### Stored items from a collection
═══

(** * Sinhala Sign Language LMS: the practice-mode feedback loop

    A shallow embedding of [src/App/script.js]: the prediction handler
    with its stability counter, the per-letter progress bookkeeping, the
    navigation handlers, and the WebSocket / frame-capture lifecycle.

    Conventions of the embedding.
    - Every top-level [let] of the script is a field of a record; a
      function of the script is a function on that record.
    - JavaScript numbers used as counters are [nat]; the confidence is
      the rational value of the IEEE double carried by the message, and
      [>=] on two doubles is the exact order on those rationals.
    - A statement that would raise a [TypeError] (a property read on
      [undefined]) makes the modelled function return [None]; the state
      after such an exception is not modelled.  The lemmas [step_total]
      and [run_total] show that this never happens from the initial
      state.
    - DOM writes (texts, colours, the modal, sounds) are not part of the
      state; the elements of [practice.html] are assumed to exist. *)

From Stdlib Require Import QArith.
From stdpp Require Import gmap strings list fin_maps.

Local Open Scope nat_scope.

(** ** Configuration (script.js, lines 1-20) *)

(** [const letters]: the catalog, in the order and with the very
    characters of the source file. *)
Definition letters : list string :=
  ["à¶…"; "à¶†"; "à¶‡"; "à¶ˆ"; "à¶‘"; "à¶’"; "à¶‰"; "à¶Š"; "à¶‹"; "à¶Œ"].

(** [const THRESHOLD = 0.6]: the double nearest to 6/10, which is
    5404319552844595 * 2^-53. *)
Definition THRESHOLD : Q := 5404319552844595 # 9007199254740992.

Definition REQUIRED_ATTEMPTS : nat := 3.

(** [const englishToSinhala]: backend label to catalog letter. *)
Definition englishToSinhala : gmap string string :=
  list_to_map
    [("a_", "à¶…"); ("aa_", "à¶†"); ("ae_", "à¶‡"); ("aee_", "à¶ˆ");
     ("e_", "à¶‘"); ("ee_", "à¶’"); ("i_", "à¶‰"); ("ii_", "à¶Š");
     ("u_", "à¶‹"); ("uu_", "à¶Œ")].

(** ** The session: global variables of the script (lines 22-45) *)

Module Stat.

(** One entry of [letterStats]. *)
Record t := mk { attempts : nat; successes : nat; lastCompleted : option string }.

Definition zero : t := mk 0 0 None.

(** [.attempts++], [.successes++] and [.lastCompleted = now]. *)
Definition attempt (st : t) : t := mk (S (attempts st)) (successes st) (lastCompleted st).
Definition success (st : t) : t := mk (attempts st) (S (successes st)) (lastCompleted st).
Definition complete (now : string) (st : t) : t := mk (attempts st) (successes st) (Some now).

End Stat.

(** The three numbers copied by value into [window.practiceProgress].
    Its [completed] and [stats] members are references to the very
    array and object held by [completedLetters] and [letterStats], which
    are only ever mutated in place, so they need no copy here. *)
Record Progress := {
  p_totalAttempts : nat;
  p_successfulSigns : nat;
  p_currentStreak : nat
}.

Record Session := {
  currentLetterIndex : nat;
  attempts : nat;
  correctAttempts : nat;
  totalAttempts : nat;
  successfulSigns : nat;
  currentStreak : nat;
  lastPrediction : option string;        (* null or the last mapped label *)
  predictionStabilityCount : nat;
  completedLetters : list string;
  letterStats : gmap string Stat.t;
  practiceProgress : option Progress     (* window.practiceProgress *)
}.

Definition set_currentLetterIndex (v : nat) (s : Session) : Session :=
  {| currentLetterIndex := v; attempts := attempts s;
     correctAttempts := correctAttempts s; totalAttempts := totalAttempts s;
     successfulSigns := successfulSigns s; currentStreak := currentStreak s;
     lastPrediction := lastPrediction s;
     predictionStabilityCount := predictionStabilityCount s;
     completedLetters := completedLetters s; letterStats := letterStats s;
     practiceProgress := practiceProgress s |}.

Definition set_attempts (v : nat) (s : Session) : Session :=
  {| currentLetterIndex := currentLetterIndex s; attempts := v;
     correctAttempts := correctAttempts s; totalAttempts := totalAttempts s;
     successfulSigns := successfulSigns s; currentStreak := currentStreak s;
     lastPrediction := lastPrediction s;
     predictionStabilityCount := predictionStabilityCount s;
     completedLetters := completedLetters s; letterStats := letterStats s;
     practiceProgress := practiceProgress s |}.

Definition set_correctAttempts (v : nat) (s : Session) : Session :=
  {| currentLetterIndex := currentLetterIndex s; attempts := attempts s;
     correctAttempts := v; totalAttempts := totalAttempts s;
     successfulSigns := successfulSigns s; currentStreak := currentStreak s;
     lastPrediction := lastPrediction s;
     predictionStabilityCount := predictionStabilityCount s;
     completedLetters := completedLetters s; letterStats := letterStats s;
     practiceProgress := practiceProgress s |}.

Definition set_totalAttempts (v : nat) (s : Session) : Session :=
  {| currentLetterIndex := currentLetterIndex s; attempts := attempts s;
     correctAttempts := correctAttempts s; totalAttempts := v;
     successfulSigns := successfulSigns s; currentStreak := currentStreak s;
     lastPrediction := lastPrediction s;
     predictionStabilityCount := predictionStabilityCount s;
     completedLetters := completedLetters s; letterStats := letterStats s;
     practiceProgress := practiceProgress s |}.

═══

### Task objective
Word for word, repeat the data from its first line through the line with "(** [const englishToSinhala]: backend", including both of those lines and no others.

### Answer area
(** * Sinhala Sign Language LMS: the practice-mode feedback loop

    A shallow embedding of [src/App/script.js]: the prediction handler
    with its stability counter, the per-letter progress bookkeeping, the
    navigation handlers, and the WebSocket / frame-capture lifecycle.

    Conventions of the embedding.
    - Every top-level [let] of the script is a field of a record; a
      function of the script is a function on that record.
    - JavaScript numbers used as counters are [nat]; the confidence is
      the rational value of the IEEE double carried by the message, and
      [>=] on two doubles is the exact order on those rationals.
    - A statement that would raise a [TypeError] (a property read on
      [undefined]) makes the modelled function return [None]; the state
      after such an exception is not modelled.  The lemmas [step_total]
      and [run_total] show that this never happens from the initial
      state.
    - DOM writes (texts, colours, the modal, sounds) are not part of the
      state; the elements of [practice.html] are assumed to exist. *)

From Stdlib Require Import QArith.
From stdpp Require Import gmap strings list fin_maps.

Local Open Scope nat_scope.

(** ** Configuration (script.js, lines 1-20) *)

(** [const letters]: the catalog, in the order and with the very
    characters of the source file. *)
Definition letters : list string :=
  ["à¶…"; "à¶†"; "à¶‡"; "à¶ˆ"; "à¶‘"; "à¶’"; "à¶‰"; "à¶Š"; "à¶‹"; "à¶Œ"].

(** [const THRESHOLD = 0.6]: the double nearest to 6/10, which is
    5404319552844595 * 2^-53. *)
Definition THRESHOLD : Q := 5404319552844595 # 9007199254740992.

Definition REQUIRED_ATTEMPTS : nat := 3.

(** [const englishToSinhala]: backend label to catalog letter. *)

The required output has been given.